Advanced T-cell Engineered for Cancer Therapy
Coordinator: Martin PULE
Project Number: 602239
EC contribution: € 5,931,151.00
Project website: http://atect-fp7.org/
T-cell engineering strategies for Cancer therapy, either Chimeric Antigen Receptors (CARs) or TCR transfer holds promise to revolutionize cancer treatment. There are, however, considerable barriers to be overcome to take this form of therapy to a format that can benefit all EU citizens with a wide range of common cancers. The aim of this consortium is to exploit advances in T-cell engineering to allow the full potential of CAR therapy to be unleashed.
At present, CAR therapy requires a bespoke autologous therapeutic product for each patient. This greatly limits practicality, scalability and commercialisation. The development of a strategy for creation of universal engineered T-cells is the first key aim of this consortium.
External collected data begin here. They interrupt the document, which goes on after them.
(* ===== verification/Paging.v ===== *)
(** * Page tables: [arch/amd64/mm/map.c], [arch/amd64/mm/vmalloc.c] and the table
      pool of [arch/amd64/mm/phys.c]

    The state is the physical page allocator and the paging structures in memory:
    [vm_tables] holds, by physical address, each 4 KiB frame the code uses as a table
    of 512 entries.  A table pointer is a virtual address in the direct map; reading
    through a pointer to a frame that holds no table is a fault. *)

From S2P Require Import Prelude Defs Phys.

(** ** Constants of [include/arch/amd64/mm/mm.h] *)
Definition MM_PTE_INDEX_MASK : Z := 0x1FF.
Definition MM_PTE_COUNT : Z := 512.
Definition MM_PTI_SHIFT : Z := 12.
Definition MM_PDI_SHIFT : Z := 21.
Definition MM_PDPTI_SHIFT : Z := 30.
Definition MM_PML4I_SHIFT : Z := 39.
Definition MM_PAGE_PRESENT : Z := 2 ^ 0.
Definition MM_PAGE_WRITE : Z := 2 ^ 1.
Definition MM_PAGE_USER : Z := 2 ^ 2.
Definition MM_PAGE_HUGE : Z := 2 ^ 7.
Definition MM_PAGE_NOEXEC : Z := 2 ^ 63.
Definition MM_PTE_FLAGS_MASK : Z := Z.lor 0xFFF MM_PAGE_NOEXEC.
(** [~MM_PTE_FLAGS_MASK] in 64 bits. *)
Definition MM_PTE_MASK : Z := 2 ^ 64 - 1 - MM_PTE_FLAGS_MASK.
Definition MM_PAGE_MASK : Z := 2 ^ 64 - 0x1000.
Definition MM_PAGE_OFFSET_MASK : Z := 0xFFF.
Definition MM_PAGE_L2_OFFSET_MASK : Z := 2 ^ MM_PDI_SHIFT - 1.
Definition MM_PAGE_L3_OFFSET_MASK : Z := 2 ^ MM_PDPTI_SHIFT - 1.
Definition AMD64_MM_STRIPSX (a : Z) : Z := Z.land a 0xFFFFFFFFFFFF.
Definition AMD64_PML4I_USER_END : Z := 255.
Definition MM_CLONE_FLG_KERNEL : Z := 1.
Definition MM_CLONE_FLG_USER : Z := 2.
There is an increased appreciation of the immunological hostilities (CAR) T-cells face in the tumour microenvironment, and prevention of this local immune suppressive effect will likely be critical in permitting effective tumour control.
The second main aim of this proposal is therefore to engineer CAR T-cells to be resistant to the hostile microenvironment. CAR T-cells can only be effective if they can access the tumour site. Exploiting the fact that neo-angiogenesis is a hallmark of neoplastic progression, the third aim of the consortium is to utilise endothelial cues of neo-angiogenesis to direct CAR T-cell migration and activity.
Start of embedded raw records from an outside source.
(** The invariant after one slab of cache [i] and its entry in [own] have changed. *)
Lemma slabs_changed st own n i c a v l sl f n' : slabs_ok st own n -> predefined_caches st !! i = Some c ->
  (forall j fl, own !! a = Some (j, fl) -> j = i) -> (v = None \/ exists fl, v = Some (i, fl)) ->
  cache_ok i l (partial_alter (fun _ => v) a own) ->
  (forall fl, v = Some (i, fl) -> kernel_page a /\ exists s, sl !! a = Some s /\ slab_wf i a s fl) ->
  (forall b, b <> a -> sl !! b = slab_at st !! b) -> (v = None -> sl !! a = None) ->
  pa_ok f (set_map MM_PHYS (dom (partial_alter (fun _ => v) a own))) n' -> 0 <= n' -> forall m,
  slabs_ok (mk_slab_mem _ (<[i := l]> (predefined_caches st)) sl m f) (partial_alter (fun _ => v) a own) n'.
Proof.
  intros H0 Hc Hown Hv Hl Hsl Hother Hnone Hf Hn m. pose proof (lookup_lt_Some _ _ _ Hc) as Hlt.
  split; cbn [predefined_caches slab_at frames].
  - by rewrite length_insert, (so_length _ _ _ H0).
  - intros j d. destruct (decide (j = i)) as [->|Hj]; [rewrite list_lookup_insert_eq by done; by intros [= <-]|].
    rewrite list_lookup_insert_ne by done. intros Hd. apply (cache_other i j); [by eapply so_cache|congruence| |done].
    intros fl Ha. by destruct Hj; eapply Hown.
  - intros b j fl. destruct (decide (b = a)) as [->|Hb].
    + rewrite lookup_partial_alter_eq. intros Ev. destruct Hv as [Hv|[fl' Hv]]; [congruence|]. rewrite Hv in Ev. injection Ev as <- <-.
      split; [rewrite <- (so_length _ _ _ H0); by eapply lookup_lt_Some|]. by apply Hsl.
    + rewrite lookup_partial_alter_ne by done. intros Hb'. rewrite Hother by done. by apply (so_slab _ _ _ H0).
  - apply set_eq. intros b. destruct (decide (b = a)) as [->|Hb].
    + rewrite !elem_of_dom, lookup_partial_alter_eq. destruct Hv as [->|[fl ->]]; [by rewrite Hnone|].
      destruct (Hsl fl eq_refl) as (_ & s & -> & _). split; by eexists.
    + rewrite !elem_of_dom, lookup_partial_alter_ne, Hother by done. rewrite <- !elem_of_dom. by rewrite (so_dom _ _ _ H0).
  - done.
  - done.
Qed.

Lemma get_cache_run st i c : predefined_caches st !! i = Some c -> get_cache i st = Ret (c, st).
Proof. exact (load_Some (fun st => predefined_caches st !! i) st c). Qed.
Lemma get_slab_run st a s : slab_at st !! a = Some s -> get_slab a st = Ret (s, st).
Proof. exact (load_Some (fun st => slab_at st !! a) st s). Qed.
Lemma upd_cache_run st i c f : predefined_caches st !! i = Some c ->
  upd_cache i f st = Ret (tt, set_caches (<[i := f c]> (predefined_caches st)) st).
Proof. intros Hc. unfold upd_cache. by step_run (get_cache_run _ _ _ Hc). Qed.

Lemma object_range i a k : (i < PREALLOC_COUNT)%nat -> kernel_page a -> 0 <= k < per_slab i ->
  a < slab_base a (per_slab i) + k * obj_size i < a + MM_PAGE_SIZE /\ a + MM_PAGE_SIZE < 2 ^ 64.
Proof.
  intros Hi Ha Hk. rewrite (slab_base_at a i Hi Ha). destruct (layout_fits i Hi) as (Hn & Hs & _ & Ho & _ & Hf).
  destruct (kernel_page_range a Ha) as [Hr _]. unfold SIZEOF_SLAB, SIZEOF_BUFCTL in *. nia.
Qed.

Lemma same_set st own n : slabs_ok st own n -> forall a i f1 f2, own !! a = Some (i, f1) -> dom (<[a := (i, f2)]> own) = dom own.
Proof. intros _ a i f1 f2 Ha. rewrite dom_insert_L. apply elem_of_dom_2 in Ha. set_solver. Qed.

Lemma alloc_from_run st own n i c a k fl : slabs_ok st own n -> predefined_caches st !! i = Some c -> own !! a = Some (i, k :: fl) ->
  exists st', slab_alloc_from i a st = Ret (slab_base a (per_slab i) + k * obj_size i, st') /\ slabs_ok st' (<[a := (i, fl)]> own) n /\
    bytes st' = memset (slab_base a (per_slab i) + k * obj_size i) (Z.to_nat (obj_size i)) (bytes st).
Proof.
  intros H0 Hc Ha. destruct (so_slab _ _ _ H0 _ _ _ Ha) as (Hi & Hp & s & Hs & [Wc Wn Wl Wb Wi]).
  pose proof (so_cache _ _ _ H0 _ _ Hc) as Hok. destruct (layout_fits i Hi) as (Hn & _).
  cbn [free_chain] in Wc. destruct Wc as (Ef & Hk & nx & Hnx & Wc). rewrite Wl in Hk. apply list.NoDup_cons in Wn as [Wk Wn].
  destruct (object_range i a k Hi Hp Hk) as [Ho1 Ho2]. pose proof (kernel_page_range a Hp) as [Hr _].
  unfold slab_alloc_from. step_run (get_cache_run _ _ _ Hc). step_run (get_slab_run _ _ _ Hs).
  rewrite Wb, Ef, (ca_size _ _ _ Hok), uwrap_small by (unfold KERNEL_VIRT_BASE in *; lia).
  erewrite (bind_Ret _ _ st nx st) by (apply load_Some; by rewrite (proj2 (Z.leb_le _ _)) by lia). erewrite bind_Ret by reflexivity.
  set (s' := mk_slab _ _ _ _). assert (slab_wf i a s' fl) as W'.
  { split; cbn [s' s_bufctl s_free s_base s_inuse]; [done|done|done|done|]. rewrite Wi. cbn [length]. lia. }
  assert (forall l m, cache_ok i l (<[a := (i, fl)]> own) -> slabs_ok (mk_slab_mem _ (<[i := l]> (predefined_caches st)) (<[a := s']> (slab_at st)) m (frames st))
    (<[a := (i, fl)]> own) n) as Hfin.
  { intros l m Hl. eapply (slabs_changed st own n i c a (Some (i, fl))); try done.
    - intros j f Hj. congruence.
    - right. by exists fl.
    - intros f [= <-]. split; [done|]. exists s'. by rewrite lookup_insert_eq.
    - intros b Hb. by rewrite lookup_insert_ne.
    - change (partial_alter (fun _ => Some (i, fl)) a own) with (<[a := (i, fl)]> own). rewrite (same_set _ _ _ H0 _ _ _ _ Ha). apply H0.
    - apply H0. }
  destruct fl as [|k' fl].
  - rewrite (Wc : nx = BUFCTL_END), Z.eqb_refl.
    erewrite bind_Ret by (erewrite bind_Ret by (apply upd_cache_run; exact Hc);
      apply upd_cache_run; cbn [set_slabs set_caches predefined_caches]; rewrite list_lookup_insert_eq by (by eapply lookup_lt_Some); reflexivity).
    cbn beta iota. erewrite bind_Ret by reflexivity. eexists. split; [reflexivity|].
    cbn [set_slabs set_caches set_bytes predefined_caches slab_at bytes frames]. split; [|done]. rewrite list_insert_insert_eq. apply Hfin.
    rewrite <- insert_delete_eq. apply cache_add_full; [by apply cache_unlinked|apply lookup_delete_eq].
  - assert (nx <> BUFCTL_END) as Hne.
    { cbn [free_chain] in Wc. destruct Wc as (-> & Hk' & _). unfold BUFCTL_END. rewrite Wl in Hk'. lia. }
    rewrite (proj2 (Z.eqb_neq _ _) Hne). erewrite bind_Ret by reflexivity. erewrite bind_Ret by reflexivity. eexists. split; [reflexivity|].
    cbn [set_slabs set_bytes predefined_caches slab_at bytes frames]. split; [|done].
    unfold set_bytes, set_slabs. cbn [predefined_caches slab_at bytes frames].
    rewrite <- (list_insert_id (predefined_caches st) i c Hc). apply Hfin. by eapply cache_stays.
Qed.

(** ** Which objects are live *)
Definition object (i : nat) (a k : Z) : Z := slab_base a (per_slab i) + k * obj_size i.

Lemma object_inj st own n i a f k j a' f' k' : slabs_ok st own n -> own !! a = Some (i, f) -> own !! a' = Some (j, f') ->
  0 <= k < per_slab i -> 0 <= k' < per_slab j -> object i a k = object j a' k' -> a = a' /\ i = j /\ k = k'.
Proof.
  intros H0 Ha Ha' Hk Hk' E. destruct (so_slab _ _ _ H0 _ _ _ Ha) as (Hi & Hp & _). destruct (so_slab _ _ _ H0 _ _ _ Ha') as (Hj & Hp' & _).
  destruct (object_range i a k Hi Hp Hk) as [R1 _]. destruct (object_range j a' k' Hj Hp' Hk') as [R2 _]. fold (object i a k) in R1. fold (object j a' k') in R2.
  assert (a = a') as <-.
  { rewrite <- (object_page a (object i a k)) by (lia || apply (kernel_page_range a Hp)).
    rewrite <- (object_page a' (object j a' k')) by (lia || apply (kernel_page_range a' Hp')). by rewrite E. }
  rewrite Ha in Ha'. injection Ha' as <- <-. split; [done|]. split; [done|]. unfold object in E. destruct (layout_fits i Hi) as (_ & Hs & _). nia.
Qed.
The central technological theme of this consortium is the application of TALEN-mediated gene editing strategies alongside genetic modification with integrating vectors. Using this approach, we will implement a clinical study of “universal” CAR T-cells in refractory lymphoma. Further, this work will be complemented with highly focused development of T-cells which are resistant to hostile microenvironments and which can home to sites of neovascularization. The legacy this consortium wishes is commercialization of universal CAR therapy for a broad swathe of human cancers.